Shh regulates the expression of markers along the dorsoventral axis of the otic vesicle. Transverse section and whole-mount views of otic vesicles from wild-type (a–d,i–l,q,s,u,w) and Shh^−/− (e–h,m–p,r,t,v,x) embryos analyzed for gene expression by RNA in situ hybridization. (a,e) Otx2 is absent from the ventral otic epithelium of Shh^−/− embryos; (b,c,f,g) Otx1 expression is reduced in Shh^−/− embryos. Red arrowhead in g points to the reduced domain of Otx1 expression. (d,h) Dlx5 is expanded ventrally in the absence of Shh. Brackets mark the distance between the ventral limit of Dlx5 expression and the ventral extent of the otic vesicle. (i,m) Fgf3. (j,k,n,o) Lfng, the ventral shift in Lfng expression in Shh^−/− embryos (o) is marked by a red arrowhead. (l,p) Bmp4; red arrowhead points to the Bmp4 expression domain that is shifted ventrally in Shh^−/− embryos. (q,r) Gli1and (s,t) Ptc are detected in the otic epithelium and periotic mesenchyme of wild-type but not Shh^−/− embryos. Arrowheads in q and s point to faint expression of Gli1 and Ptc in the periotic mesenchyme and medial wall of the otic vesicle. The semblance of expression of Gli1 in r is the result of trapping rather than specific staining. (u,v) Tbx1; expression is detected in the lateral wall of the otic vesicle in both wild-type and Shh^−/− embryos.

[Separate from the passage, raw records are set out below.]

Lemma In_firstn {A : Type} (n : nat) (l : list A) (x : A) :
  In x (firstn n l) -> In x l.
Proof.
  intros H. rewrite <- (firstn_skipn n l). apply in_or_app. now left.
Qed.

Lemma allowed_results_Forall (exts : list str) (found : list Metadata) :
  Forall (fun r => extension_matches exts (sr_file_path r) = true)
    (allowed_results exts found).
Proof.
  unfold allowed_results. apply Forall_flat_map. apply Forall_forall.
  intros [md|] _; [|constructor].
  destruct (extension_matches exts (path_lower md)) eqn:E; repeat constructor.
  exact E.
Qed.

Section Tools.

Variable str_lower : str -> str.
Variable PyPDF2 : option PdfLib.
Variable Document : option DocxLib.
Variable DROPBOX_ACCESS_TOKEN : option str.
Variable connect : str -> result Client.

Local Abbreviation ensure := (ensure_client DROPBOX_ACCESS_TOKEN connect).
Local Abbreviation content_of := (get_file_content str_lower PyPDF2 Document).
Local Abbreviation search_in :=
  (search_file_content str_lower PyPDF2 Document DROPBOX_ACCESS_TOKEN connect).
Local Abbreviation read :=
  (read_file str_lower PyPDF2 Document DROPBOX_ACCESS_TOKEN connect).
Local Abbreviation search_names :=
  (search_files str_lower DROPBOX_ACCESS_TOKEN connect).
Local Abbreviation adds := (fun g q c path =>
  contribution (content_of g path) str_lower path q c).

(** One turn of the [for] loop never runs out of budget, and extends the
    state by the contribution of its path. *)
Lemma search_path_contribution (g : option Client) (q : str) (c : Z)
    (st : search_state) (path : str) :
  search_path str_lower PyPDF2 Document g q c st path
  = Some {| results := results st ++ fst (adds g q c path);
            warnings := warnings st ++ snd (adds g q c path) |}.
Proof.
  unfold search_path, contribution.
  destruct (content_of g path) as [content|e]; simpl.
  - rewrite search_content_occurrences.
    destruct (map (match_at content q c)
                (occurrences (str_lower content) (str_lower q))); simpl.
    + rewrite !app_nil_r. now destruct st.
    + now rewrite app_nil_r.
  - now rewrite app_nil_r.
Qed.

Lemma search_paths_contributions (g : option Client) (q : str) (c : Z)
    (paths : list str) :
  forall st,
    search_paths str_lower PyPDF2 Document g q c paths st
    = Some {| results := results st ++ flat_map (fun p => fst (adds g q c p)) paths;
              warnings := warnings st ++ flat_map (fun p => snd (adds g q c p)) paths |}.
Proof.
  induction paths as [|p rest IH]; intros st; simpl.
  - rewrite !app_nil_r. now destruct st.
  - rewrite search_path_contribution, IH. simpl. now rewrite <- !app_assoc.
Qed.

(** The tool always returns once the client is there: the list is the
    entries, and the log the warnings, of the paths in order. *)
Lemma search_file_content_contributions (g : option Client) (cl : Client)
    (paths : list str) (q : str) (c : Z) :
  ensure g = Ok cl ->
  search_in g paths q c
  = Some (Ok (flat_map (fun p => fst (adds (Some cl) q c p)) paths),
          flat_map (fun p => snd (adds (Some cl) q c p)) paths).
Proof.
  intros Hg. unfold search_file_content. rewrite Hg.
  rewrite search_paths_contributions. reflexivity.
Qed.


(** The contribution of a path is its own entry and its own warning. *)
Lemma contribution_own (g : option Client) (q : str) (c : Z) (p : str) :
  adds g q c p
  = (own_entries str_lower (content_of g p) p q c,
     warning_of (content_of g p) p).
Proof.
  unfold contribution, own_entries, warning_of.
  destruct (content_of g p) as [content|e]; [|reflexivity].
  rewrite search_content_occurrences.
  destruct (map _ _); reflexivity.
Qed.

Lemma own_entries_path (got : result str) (p q : str) (c : Z)
    (r : ContentSearchResult) :
  In r (own_entries str_lower got p q c) ->
  file_path r = p /\ exists content, got = Ok content.
Proof.
  unfold own_entries. destruct got as [content|e]; [|intros []].
  destruct (search_content str_lower content q c) as [[|m ms]|].
  - intros [].
  - intros [<-|[]]. split; [reflexivity|now exists content].
  - intros [].
Qed.

(** C8.  A path whose content cannot be fetched is skipped with one
    warning and does not stop the batch.  The tool returns; the list it
    returns holds, in the order of the request, for every other path whose
    content is fetched and holds the query, the entry of the search in that
    content, and nothing else (no entry for the failing path); the log
    holds the warnings of the other paths with the warning of the failing
    path in its place.  So the run is the run on the paths before followed
    by the run on the paths after. *)
Theorem failing_path_is_skipped (g : option Client) (cl : Client)
    (q : str) (c : Z) (before after : list str) (path : str) (e : exn) :
  ensure g = Ok cl ->
  content_of (Some cl) path = Raise e ->
  exists rs log,
    search_in g (before ++ path :: after) q c = Some (Ok rs, log)
    /\ rs = flat_map
              (fun p => own_entries str_lower (content_of (Some cl) p) p q c)
              (before ++ after)
    /\ log = flat_map (fun p => warning_of (content_of (Some cl) p) p) before
             ++ warning_for path e
             :: flat_map (fun p => warning_of (content_of (Some cl) p) p) after
    /\ (forall p content m ms,
          In p (before ++ after) ->
          content_of (Some cl) p = Ok content ->
          search_content str_lower content q c = Some (m :: ms) ->
          In {| file_path := p;
                file_name := last_item (split p 47%N);
                matches := m :: ms;
                total_matches := len (m :: ms) |} rs)
    /\ ~ In path (map file_path rs)
    /\ (exists rs1 log1 rs2 log2,
          search_in g before q c = Some (Ok rs1, log1)
          /\ search_in g after q c = Some (Ok rs2, log2)
          /\ rs = rs1 ++ rs2
          /\ log = log1 ++ warning_for path e :: log2).
Proof.
  intros Hg He.
  assert (Hrun : forall paths,
            search_in g paths q c
            = Some (Ok (flat_map
                          (fun p => own_entries str_lower
                                      (content_of (Some cl) p) p q c) paths),
                    flat_map (fun p => warning_of (content_of (Some cl) p) p)
                      paths)).
  { intros paths. rewrite (search_file_content_contributions _ _ _ _ Hg).
    do 2 f_equal; [f_equal|]; apply flat_map_ext; intros p;
      now rewrite contribution_own. }
  do 2 eexists. split; [apply Hrun|].
  assert (Hskip : own_entries str_lower (content_of (Some cl) path) path q c
                  = [])
    by (unfold own_entries; now rewrite He).
  split; [|split; [|split; [|split]]].
  - rewrite !flat_map_app. cbn [flat_map]. now rewrite Hskip.
  - rewrite !flat_map_app. cbn [flat_map]. unfold warning_of at 2.
    now rewrite He.
  - intros p content m ms Hp Hc Hs.
    apply in_flat_map. exists p. split.
    + apply in_app_or in Hp. apply in_or_app.
      destruct Hp as [Hp|Hp]; [now left|right; now right].
    + unfold own_entries. rewrite Hc, Hs. now left.
  - intros Hin. apply in_map_iff in Hin. destruct Hin as (r & Hr & Hin).
    apply in_flat_map in Hin. destruct Hin as (p & _ & Hin).
    apply own_entries_path in Hin. destruct Hin as [Hp [content Hc]].
    rewrite Hp in Hr. subst p. rewrite He in Hc. discriminate.
  - do 4 eexists. split; [apply Hrun|]. split; [apply Hrun|].
    rewrite !flat_map_app. cbn [flat_map]. rewrite Hskip.
    split; [reflexivity|]. unfold warning_of at 2. now rewrite He.
Qed.

(** C6.  Once the content of the file is extracted, [read_file] returns it
    unchanged unless [max_length > 0] and the content is longer: then it
    returns the first [max_length] characters followed by the note that
    gives the total number of characters in decimal.  With [max_length = 10]
    and 50 characters, these are 10 characters and the note with "50". *)
Theorem read_file_truncates (g : option Client) (cl : Client)
    (path : str) (max_length : Z) (content : str) :
  ensure g = Ok cl ->
  content_of (Some cl) path = Ok content ->
  read g path max_length
  = Ok (if (0 <? max_length) && (max_length <? len content)
        then firstn (Z.to_nat max_length) content
             ++ [LF; LF] ++ lit "[Content truncated - file has "
             ++ str_of_int (len content) ++ lit " total characters]"
        else content)
  /\ (0 < max_length < len content ->
      List.length (firstn (Z.to_nat max_length) content) = Z.to_nat max_length)
  /\ (max_length = 10 -> len content = 50 ->
      read g path max_length
      = Ok (firstn 10 content ++ [LF; LF]
            ++ lit "[Content truncated - file has 50 total characters]")).
Proof.
  intros Hg Hc.
  assert (H : read g path max_length
              = Ok (if (0 <? max_length) && (max_length <? len content)
                    then firstn (Z.to_nat max_length) content
                         ++ [LF; LF] ++ lit "[Content truncated - file has "
                         ++ str_of_int (len content)
                         ++ lit " total characters]"
                    else content)).
  { unfold read_file. rewrite Hg. cbn [bind]. rewrite Hc. cbn [bind].
    rewrite Z.gtb_ltb, (Z.gtb_ltb (len content)).
    destruct (Z.ltb_spec 0 max_length) as [Hpos|_];
      cbn [andb try_except]; [|reflexivity].
    destruct (Z.ltb_spec max_length (len content));
      cbn [try_except]; [|reflexivity].
    rewrite slice_prefix by lia. reflexivity. }
  split; [exact H|]. split.
  - intros [H0 H1]. rewrite length_firstn. unfold len in H1. lia.
  - intros -> H50. rewrite H, H50. reflexivity.
Qed.

(** C7.  With the client there, [search_files] asks the remote search for
    [2 * max_results] candidates and nothing else; a failure of that call
    is raised as "Search failed"; otherwise the result is the first
    [max_results] of the files whose path ends in an allowed extension, so
    it never has more than [max_results] entries (none when
    [max_results <= 0]); and when [file_types] lowers to "docx", every
    path returned ends in ".docx" or ".doc". *)
Theorem search_files_filters_and_truncates (g : option Client) (cl : Client)
    (query file_types : str) (max_results : Z) :
  ensure g = Ok cl ->
  search_names g query file_types max_results
  = match files_search_v2 cl query (2 * max_results) with
    | Ok found =>
        Ok (firstn (Z.to_nat max_results)
              (allowed_results (parse_file_types str_lower file_types) found))
    | Raise e => Raise (Exn ValueError (lit "Search failed: " ++ exn_str e))
    end
  /\ (forall rs,
        search_names g query file_types max_results = Ok rs ->
        len rs <= Z.max 0 max_results
        /\ (str_lower file_types = lit "docx" ->
            Forall (fun r =>
                      exists stem,
                        sr_file_path r = stem ++ lit ".docx"
                        \/ sr_file_path r = stem ++ lit ".doc") rs)).
Proof.
  intros Hg.
  assert (H : search_names g query file_types max_results
              = match files_search_v2 cl query (2 * max_results) with
                | Ok found =>
                    Ok (firstn (Z.to_nat max_results)
                          (allowed_results
                             (parse_file_types str_lower file_types) found))
                | Raise e =>
                    Raise (Exn ValueError (lit "Search failed: " ++ exn_str e))
                end).
  { unfold search_files. rewrite Hg. cbn [bind].
    rewrite (Z.mul_comm max_results 2).
    destruct (files_search_v2 cl query (2 * max_results)) as [found|e];
      cbn [bind try_except]; [|reflexivity].
    rewrite collect_results_firstn. cbn [app]. unfold len. cbn [List.length].
    now rewrite Z.sub_0_r. }
  split; [exact H|]. intros rs Hrs. rewrite H in Hrs.
  destruct (files_search_v2 cl query (2 * max_results)) as [found|e];
    [|discriminate].
  injection Hrs as <-. split.
  - unfold len. rewrite length_firstn. lia.
  - intros Hdocx.
    assert (Hexts : parse_file_types str_lower file_types
                    = [lit ".docx"; lit ".doc"]).
    { unfold parse_file_types. rewrite Hdocx. reflexivity. }
    rewrite Hexts.
    apply Forall_forall. intros r Hr. apply In_firstn in Hr.
    pose proof (allowed_results_Forall [lit ".docx"; lit ".doc"] found) as F.
    rewrite Forall_forall in F. specialize (F r Hr).
    unfold extension_matches in F. simpl existsb in F.
    rewrite orb_false_r in F. apply orb_true_iff in F.
    destruct F as [F|F]; apply endswith_iff in F; destruct F as [stem F];
      exists stem; auto.
Qed.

However, the periotic mesenchyme expression of Tbx1 (bracket) is absent in Shh^−/− mutants. (w,x) Brn4; expression in the condensing mesenchyme (bracket) is absent from Shh^−/− embryos at 10.5 dpc. Asterisk in x marks the branchial arch expression of Brn4, which is unaffected in Shh^−/−embryos. All sections are from embryos at 10.5 dpc except d and h, which are from embryos at 9.5 dpc. M, medial; L, lateral; D, dorsal; V, ventral.